佐々木 真紀
文芸社/1,200円(+税)
「マレタイム」 という作品は、文芸社×毎日新聞主催のコンクール「人生十人十色大賞」において最優秀賞を受賞し、書籍化されたものです。
この作品は、ダウン症と二つの合併症を持って産まれた希と、 私たち家族が歩んだ四年間を、当時つけていた日記とインスタグラム(mare.time)を読み返し、 はじめて綴ったものです。
私はこの作品を書くことで、 自分自身に起こった一連の出来事を整理し、 また新たな気持ちで希と向き合い、 楽しく歩んでいきたいと思いました。
そして、この作品をたくさんの人に届けたいと強く思っています。 障がい児を授かったばかりのママ、育児に悩み苦しむママ、そんなママを支える人たちを一瞬でも笑顔にしたい。涙が希望に変わることを伝えたい。そして、私自身が支えられた家族や友人、医療関係者や療育、保育に関わる人などに感謝の気持ちを伝えたい。そんな溢れる想いで書き進めました。
誰にだって平等に幸せになるチャンスがあること、乗り越えた先にはちゃんと幸せが宿ること。当たり前の毎日がどれほど素晴らしいものか。生きることと真剣に向き合った私たち家族の四年間を、ぜひたくさんの人に見て頂きたいと思います。何か感じていただけるものがありましたら、大切な人へと「マレタイム」 を手渡し、また読んでもらえたら、少しずつ広がって、 今この瞬間に泣いているママに届くかもしれません。
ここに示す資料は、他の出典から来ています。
(* ===== verification/Types.v ===== *)
(** * Data types of the beacon chain

    [beacon/src/types/misc.rs], [operation.rs] and [block.rs]: one record per
    struct, the fields in the order of the source behind a prefix of the
    struct's own; the trait [Block] as a class; the conversions ([From] impls)
    as functions.  [MaxVec] and [VecArray] are lists. *)
From stdpp Require Import base numbers list.
From Stdlib Require Import ZArith Lia.
From S2P Require Import Prelude Config.

#[local] Open Scope Z_scope.

(** Fork information. *)
Record Fork := mkFork {
  fork_previous_version : Version;
  fork_current_version : Version;
  fork_epoch : Uint;
}.

#[global] Instance Fork_eq_dec : EqDecision Fork.
Proof. solve_decision. Defined.

(** Checkpoint *)
Record Checkpoint := mkCheckpoint {
  cp_epoch : Uint;
  cp_root : H256;
}.

#[global] Instance Checkpoint_eq_dec : EqDecision Checkpoint.
Proof. solve_decision. Defined.

(** Validator record. *)
Record Validator := mkValidator {
  v_pubkey : ValidatorId;
  v_withdrawal_credentials : H256;
  v_effective_balance : Uint;
  v_slashed : bool;
  v_activation_eligibility_epoch : Uint;
  v_activation_epoch : Uint;
  v_exit_epoch : Uint;
  v_withdrawable_epoch : Uint;
}.

#[global] Instance Validator_eq_dec : EqDecision Validator.
Proof. solve_decision. Defined.

(** Attestation data. *)
Record AttestationData := mkAttestationData {
  ad_slot : Uint;
  ad_index : Uint;
  ad_beacon_block_root : H256;
  ad_source : Checkpoint;
  ad_target : Checkpoint;
}.

#[global] Instance AttestationData_eq_dec : EqDecision AttestationData.
Proof. solve_decision. Defined.

(** Attestation data with custody bit. *)
Record AttestationDataAndCustodyBit := mkAttestationDataAndCustodyBit {
  adc_data : AttestationData;
  adc_custody_bit : bool;
}.

#[global] Instance AttestationDataAndCustodyBit_eq_dec : EqDecision AttestationDataAndCustodyBit.
Proof. solve_decision. Defined.

(** Indexed attestation. *)
Record IndexedAttestation := mkIndexedAttestation {
  ia_custody_bit_0_indices : list Uint;
  ia_custody_bit_1_indices : list Uint;
  ia_data : AttestationData;
  ia_signature : Signature;
}.

#[global] Instance IndexedAttestation_eq_dec : EqDecision IndexedAttestation.
Proof. solve_decision. Defined.

(** Signing indexed attestation. *)
Record SigningIndexedAttestation := mkSigningIndexedAttestation {
  sia_custody_bit_0_indices : list Uint;
  sia_custody_bit_1_indices : list Uint;
  sia_data : AttestationData;
}.

#[global] Instance SigningIndexedAttestation_eq_dec : EqDecision SigningIndexedAttestation.
Proof. solve_decision. Defined.

(** Pending attestation. *)
Record PendingAttestation := mkPendingAttestation {
  pa_aggregation_bits : list bool;
  pa_data : AttestationData;
  pa_inclusion_delay : Uint;
  pa_proposer_index : Uint;
}.

#[global] Instance PendingAttestation_eq_dec : EqDecision PendingAttestation.
Proof. solve_decision. Defined.

(** Eth1 data. *)
Record Eth1Data := mkEth1Data {
  e1_deposit_root : H256;
  e1_deposit_count : Uint;
  e1_block_hash : H256;
}.

#[global] Instance Eth1Data_eq_dec : EqDecision Eth1Data.
Proof. solve_decision. Defined.

(** Historical batch information. *)
Record HistoricalBatch := mkHistoricalBatch {
  hb_block_roots : list H256;
  hb_state_roots : list H256;
}.

#[global] Instance HistoricalBatch_eq_dec : EqDecision HistoricalBatch.
Proof. solve_decision. Defined.

(** Deposit data. *)
Record DepositData := mkDepositData {
  dd_pubkey : ValidatorId;
  dd_withdrawal_credentials : H256;
  dd_amount : Uint;
  dd_signature : Signature;
}.

#[global] Instance DepositData_eq_dec : EqDecision DepositData.
Proof. solve_decision. Defined.

(** Deposit data without the signature. *)
Record SigningDepositData := mkSigningDepositData {
  sdd_pubkey : ValidatorId;
  sdd_withdrawal_credentials : H256;
  sdd_amount : Uint;
}.

#[global] Instance SigningDepositData_eq_dec : EqDecision SigningDepositData.
Proof. solve_decision. Defined.

(** Beacon block header. *)
Record BeaconBlockHeader := mkBeaconBlockHeader {
  bh_slot : Uint;
  bh_parent_root : H256;
  bh_state_root : H256;
  bh_body_root : H256;
  bh_signature : Signature;
}.

#[global] Instance BeaconBlockHeader_eq_dec : EqDecision BeaconBlockHeader.
Proof. solve_decision. Defined.

(** Beacon block header without the signature. *)
Record SigningBeaconBlockHeader := mkSigningBeaconBlockHeader {
  sbh_slot : Uint;
  sbh_parent_root : H256;
  sbh_state_root : H256;
  sbh_body_root : H256;
}.

#[global] Instance SigningBeaconBlockHeader_eq_dec : EqDecision SigningBeaconBlockHeader.
Proof. solve_decision. Defined.

(** Block proposer slashing. *)
Record ProposerSlashing := mkProposerSlashing {
  ps_proposer_index : Uint;
  ps_header_1 : BeaconBlockHeader;
  ps_header_2 : BeaconBlockHeader;
}.

#[global] Instance ProposerSlashing_eq_dec : EqDecision ProposerSlashing.
Proof. solve_decision. Defined.

(** Block attester slashing. *)
Record AttesterSlashing := mkAttesterSlashing {
  as_attestation_1 : IndexedAttestation;
  as_attestation_2 : IndexedAttestation;
}.

#[global] Instance AttesterSlashing_eq_dec : EqDecision AttesterSlashing.
Proof. solve_decision. Defined.

(** Attestation. *)
Record Attestation := mkAttestation {
  at_aggregation_bits : list bool;
  at_data : AttestationData;
  at_custody_bits : list bool;
  at_signature : Signature;
}.

#[global] Instance Attestation_eq_dec : EqDecision Attestation.
Proof. solve_decision. Defined.

(** Unsealed attestation. *)
Record SigningAttestation := mkSigningAttestation {
  sat_aggregation_bits : list bool;
  sat_data : AttestationData;
  sat_custody_bits : list bool;
}.

#[global] Instance SigningAttestation_eq_dec : EqDecision SigningAttestation.
Proof. solve_decision. Defined.

(** Block deposit. *)
Record Deposit := mkDeposit {
  dep_proof : list H256;
  dep_data : DepositData;
}.

#[global] Instance Deposit_eq_dec : EqDecision Deposit.
Proof. solve_decision. Defined.

(** Block voluntary exit. *)
Record VoluntaryExit := mkVoluntaryExit {
  ve_epoch : Uint;
  ve_validator_index : Uint;
  ve_signature : Signature;
}.

#[global] Instance VoluntaryExit_eq_dec : EqDecision VoluntaryExit.
Proof. solve_decision. Defined.

(** Unsealed voluntary exit transaction. *)
Record SigningVoluntaryExit := mkSigningVoluntaryExit {
  sve_epoch : Uint;
  sve_validator_index : Uint;
}.

#[global] Instance SigningVoluntaryExit_eq_dec : EqDecision SigningVoluntaryExit.
Proof. solve_decision. Defined.

(** Beacon block body. *)
Record BeaconBlockBody := mkBeaconBlockBody {
  body_randao_reveal : H768;
  body_eth1_data : Eth1Data;
  body_graffiti : H256;
  body_proposer_slashings : list ProposerSlashing;
  body_attester_slashings : list AttesterSlashing;
  body_attestations : list Attestation;
  body_deposits : list Deposit;
  body_voluntary_exits : list VoluntaryExit;
}.

#[global] Instance BeaconBlockBody_eq_dec : EqDecision BeaconBlockBody.
Proof. solve_decision. Defined.

(** Beacon block. *)
Record BeaconBlock := mkBeaconBlock {
  blk_slot : Uint;
  blk_parent_root : H256;
  blk_state_root : H256;
  blk_body : BeaconBlockBody;
  blk_signature : Signature;
}.

#[global] Instance BeaconBlock_eq_dec : EqDecision BeaconBlock.
Proof. solve_decision. Defined.

(** Unsealed Beacon block. *)
Record UnsealedBeaconBlock := mkUnsealedBeaconBlock {
  ub_slot : Uint;
  ub_parent_root : H256;
  ub_state_root : H256;
  ub_body : BeaconBlockBody;
}.

#[global] Instance UnsealedBeaconBlock_eq_dec : EqDecision UnsealedBeaconBlock.
Proof. solve_decision. Defined.

(** ** Methods *)

(** [Validator::is_active] *)
Definition is_active (v : Validator) (epoch : Uint) : bool :=
  (v_activation_epoch v <=? epoch) && (epoch <? v_exit_epoch v).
それが私の一番の願いです。
※掲載図書は書店等で お求めください。
「マレタイム」のチラシをデザインした松田裕多さんより
(JDSニュース表紙アートディレクター)
ある日、著者の佐々木真紀さんご自身から、「マレタイムのチラシをデザインしていただけないか」というご相談のメッセージをいただきました。同じくダウン症がある娘を育てている私にとって、こんなに嬉しいご相談はないと思い、ぜひ!とお返事させていただきました。
チラシのデザインには、私が本文から最も印象に残った言葉を抜粋し、キャッチコピーとして使用させていただきました。
「明日も、抱きしめたくなる一日にしよう。」
私は、この言葉に「明日という一日を丸ごと、我が子と一緒に抱きかかえてみよう」という著者の温もりのようなものを感じました。私たちは、日々の忙しさの中で、ごく当たり前の日常の素晴らしさを忘れてしまったり、我が子と過ごす一日一日のかけがえのなさを、見失ってしまったりします。そんな時、自らの境遇を物ともせず、たくましく生きようとする希くんと著者が、まるで大らかな海のように私たちをまるっと包み込んでくれている。そんな気持ちにさせくれるのです。